When I told my uncle we were planning to visit Santa Fe, he made fun, arguing that Santa Fe is exactly what Hollywood says Santa Fe should be, not what Santa Fe is. He had all kinds of arguments about how settlers from Missouri… and that’s about when I tuned him out. My sister argued back that she likes what Hollywood says Santa Fe should be. And who wouldn’t?
A lot of times, we treat culture as more of a caricature of itself. Especially in the classroom.
I work with a population of students very different from myself. Culturally. Racially. Socio-economically. But there I am. Sticking out like a sore thumb. It’s a very real, obvious difference.
My students get upset with me, and because of these differences, they suddenly call me a racist. I rant about the situation to fellow teachers, and I usually make some silly remark like “Right… because he’s the only black kid in my classroom…” And while I certainly don’t think I’m a racist, I do know that I am not nearly as culturally sensitive as I should be.

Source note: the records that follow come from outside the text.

Definition covered_call_spot_exit_target_native (cover settlement_loss : Q) (source : string) (premium_native : Q) (include_premium : bool) : Q :=
  if cover <=? 0 then 0
  else if String.eqb source "skipped_robust" then cover
  else
    let premium := if include_premium then dmax premium_native 0 else 0 in
    dmax ((cover ⊕ premium) ⊖ dmax settlement_loss 0) 0.

(** * What settlements and shocks can cost *)

Lemma intrinsic_nonneg spot strike option_type : 0 <= _intrinsic spot strike option_type.
Proof. unfold _intrinsic. destruct (is_call option_type); apply dmax_r. Qed.

Lemma intrinsic_settlement_nonneg i s option_type : 0 <= _intrinsic_settlement i s option_type.
Proof.
  unfold _intrinsic_settlement. destruct (dleb_spec s 0) as [|P]; [apply Qle_refl|]. apply Qnot_le_lt in P.
  pose proof (intrinsic_nonneg s i.(instrument_strike) option_type) as N. destruct (settles_in_usdc i); [exact N|].
  unfold safe_div. destruct (s =? 0); [apply Qle_refl | apply ddiv_nonneg; [exact N | lra]].
Qed.

Lemma put_worthless_above i s : i.(instrument_strike) <= s -> _intrinsic_settlement i s "put" == 0.
Proof.
  intros L. unfold _intrinsic_settlement. destruct (s <=? 0); [reflexivity|].
  assert (Z0 : _intrinsic s i.(instrument_strike) "put" == 0).
  { unfold _intrinsic. cbn [is_call String.eqb Ascii.eqb Bool.eqb].
    change (dmax (i.(instrument_strike) ⊖ s) 0 == 0). apply Qle_antisym; [|apply dmax_r]. apply dmax_lub; [now apply dsub_nonpos | apply Qle_refl]. }
  destruct (settles_in_usdc i); [exact Z0|]. unfold safe_div. destruct (s =? 0); [reflexivity|]. rewrite Z0. unfold ddiv. now rewrite rnd_0.
Qed.

Section SettledAmounts.
Variables (fee_rate fee_cap_rate index quantity : Q) (i : OptionInstrument).
Hypotheses (rate_nonneg : 0 <= fee_rate) (cap_nonneg : 0 <= fee_cap_rate) (index_nonneg : 0 <= index) (quantity_nonneg : 0 <= quantity).

Lemma settled_value_nonneg premium : 0 <= premium -> 0 <= settled_value i index quantity premium.
Proof.
  intros P. unfold settled_value, premium_value_usdc. destruct (_ =? 0); [apply Qle_refl|].
  destruct (is_usdc _ _); [now apply dmul_nonneg|]. destruct (_ || _); repeat apply dmul_nonneg; assumption.
Qed.

Lemma settled_value_zero premium : premium == 0 -> settled_value i index quantity premium = 0.
Proof.
  intros P. unfold settled_value, premium_value_usdc. rewrite (dmul_0_l premium quantity P). reflexivity.
Qed.

Lemma settled_fee_nonneg premium : 0 <= premium -> 0 <= settled_fee fee_rate fee_cap_rate i index quantity premium.
Proof.
  intros P. unfold settled_fee, option_trade_fee_usdc, option_trade_fee_native, apply_trading_fee_discount. rewrite orb_true_r.
  destruct (is_usdc _ _); [|apply dmul_nonneg; [|exact index_nonneg]]; apply dmin_glb; repeat apply dmul_nonneg; assumption.
Qed.

Lemma settled_fee_zero premium : premium == 0 -> settled_fee fee_rate fee_cap_rate i index quantity premium == 0.
Proof.
  intros P. assert (C : premium ⊗ quantity ⊗ fee_cap_rate = 0) by (apply dmul_0_l; now rewrite (dmul_0_l premium quantity P)).
  assert (Z0 : forall x, 0 <= x -> dmin x 0 == 0) by (intros x X; apply Qle_antisym; [apply dmin_r | apply dmin_glb; [exact X | apply Qle_refl]]).
  unfold settled_fee, option_trade_fee_usdc, option_trade_fee_native, apply_trading_fee_discount. rewrite orb_true_r, C.
  destruct (is_usdc _ _).
  - apply Z0. repeat apply dmul_nonneg; assumption.
  - rewrite dmul_0_l; [reflexivity|]. apply Z0. now apply dmul_nonneg.
Qed.

Lemma short_debit_nonneg option_type : 0 <= short_debit_at fee_rate fee_cap_rate i index quantity option_type.
Proof. pose proof (intrinsic_settlement_nonneg i index option_type). apply dadd_nonneg; [now apply settled_value_nonneg | now apply settled_fee_nonneg]. Qed.

Lemma short_debit_worthless : i.(instrument_strike) <= index -> short_debit_at fee_rate fee_cap_rate i index quantity "put" == 0.
Proof.
  intros L. pose proof (put_worthless_above i index L) as W. unfold short_debit_at. rewrite (settled_value_zero _ W). unfold dadd.
  rewrite (settled_fee_zero _ W). now rewrite rnd_0.
Qed.
End SettledAmounts.
(* ===== verification/Builders.v ===== *)
(** The candidates of a scan ([deribit_engine/strategy.py]): shorts sized to the margin
    caps and the book, covered calls sized to the free coins, and put spreads with the
    best protection. Books come from the cache of the cycle, or are read and cached. *)

From S2P Require Import Prelude Sorting Dec PyStr Utils Fees Margin Group PyObj StateJson Market ExitEval VolMetrics Runtime HedgeOrders Close GroupClose EntryConfig Selector Ranking Entry.
Local Open Scope string_scope.
Local Open Scope Q_scope.
Local Open Scope dec_scope.
Local Open Scope bool_scope.
Local Open Scope run_scope.
Local Open Scope list_scope.

Section Builders.
Context {X : Exchange}.
Variable c : entry_config.
Variable now_us : Z.

(** ** Shorts sized to their margins *)

Definition in_entry_window (i : OptionInstrument) : bool :=
  between (inject_Z c.(entry_dte_min)) (instrument_dte now_us i) (inject_Z c.(entry_dte_max)).

Definition to_scan (option_type : string) (i : OptionInstrument) : bool :=
  String.eqb i.(instrument_option_type) option_type && _instrument_active i && (i.(instrument_strike) >? 0) && in_entry_window i.

(** [index_price if index_price is not None else Decimal("0")] *)
Definition ref_index (index : option Q) : Q := or_default index 0.

Definition skipped_by_strike (s : selector) (currency : string) (index : option Q) (option_type : string) (i : OptionInstrument) : bool :=
  (ref_index index >? 0) && negb (_passes_strike_otm_prefilter c s i currency (ref_index index) option_type).

(** The quantity the caps and the bid allow, in steps of the smallest trade. *)
Definition sized_to_caps (option_type : string) (i : OptionInstrument) (b : OrderBookSnapshot) (a : sizing) (im_1 mm_1 : Q) : Q :=
  let step := i.(min_trade_amount) in
  let by_leg := floor_to_step ((a.(summary_equity) ⊗ per_leg_im_cap c a.(sizing_currency) option_type) ⊘ im_1) step in
  let by_expiry := floor_to_step (((a.(summary_equity) ⊗ expiry_im_cap c a.(sizing_currency)) ⊖ a.(existing_im_for_expiry)) ⊘ im_1) step in
  let by_mm := floor_to_step (((a.(summary_equity) ⊗ hard_mm_utilization c a.(sizing_currency)) ⊖ a.(summary_maintenance_margin)) ⊘ mm_1) step in
  dmin (dmin (dmin by_leg by_expiry) by_mm) (floor_to_step b.(best_bid_amount) step).
(** A covered call filled over several attempts reserves too little: the group has the
    whole quantity sold, but is sold against the amount of the last attempt only. What the
    earlier attempts sold counts as free coins, which the next covered call may be sold
    against again. *)
Theorem covered_call_underreserved (D : Desk) c summaries regimes clock k label p group_id w w1 w2 x r :
  k.(cand_strategy) = "covered_call" ->
  on_units k.(cand_quantity) -> on_units p.(so_filled) -> 0 < p.(so_filled) -> p.(so_filled) < k.(cand_quantity) ->
  one_attempt c summaries regimes clock k label k.(cand_quantity) p w = (w1, Ret (inl x)) -> x.(why) = "filled" ->
  record_short c clock group_id label x w1 = (w2, Ret r) ->
  exists g, r.(entry_group) = Some g /\ g.(Group.strategy) = "covered_call" /\ k.(cand_quantity) <= g.(Group.quantity) /\
    g.(covered_underlying_quantity) == k.(cand_quantity) - p.(so_filled) /\ g.(covered_underlying_quantity) < g.(Group.quantity).
Proof.
  intros K Gq Gp P L E W R. assert (Sk : strategy_of k "covered_call" = true) by (unfold strategy_of; rewrite K; reflexivity).
  destruct (covered_round _ _ _ _ _ _ _ _ _ _ _ Sk E W) as (F & C & S). destruct (record_short_group _ _ _ _ _ _ _ _ R) as (g & Eg & _ & Q & _ & _ & _ & _ & St & Cv).
  destruct (grid_sub units _ _ Gq Gp) as [_ Er]; [lra|]. exists g. split; [exact Eg|]. split; [rewrite St, S; reflexivity|]. rewrite Q.
  split; [exact F|]. rewrite C in Cv. rewrite Cv by (rewrite Er; lra). rewrite Er. split; lra.
Qed.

I treat my kids like an “authentic” market in Santa Fe where everything is made in Punjab, India. (Some have queried if they chose this location in order to still call the products “Indian”.) I might do the right things on the outside, but I still have a lot of prejudices festering under the surface. I say things like “my students are so different than I was at that age”, when realistically, I could more easily say “my students are so similar to me at that age”.
Our commonalities far outweigh our differences, and I need to remember this when I’m wondering why on earth a student made the choice he did. … because in the end, the students love the ways in which we’re similar. They love that I can say “Of course I shot rubberbands at my brothers growing up, but that fact does not make it ok at school!” It’s human to make mistakes. It’s human to deal with consequences. They should know that I’ve had similar struggles to behave appropriately, and I still do.
None of that is to say that cultural differences don’t exist. Just that maybe I should focus a little less on all those differences, and a little more on all the similarities.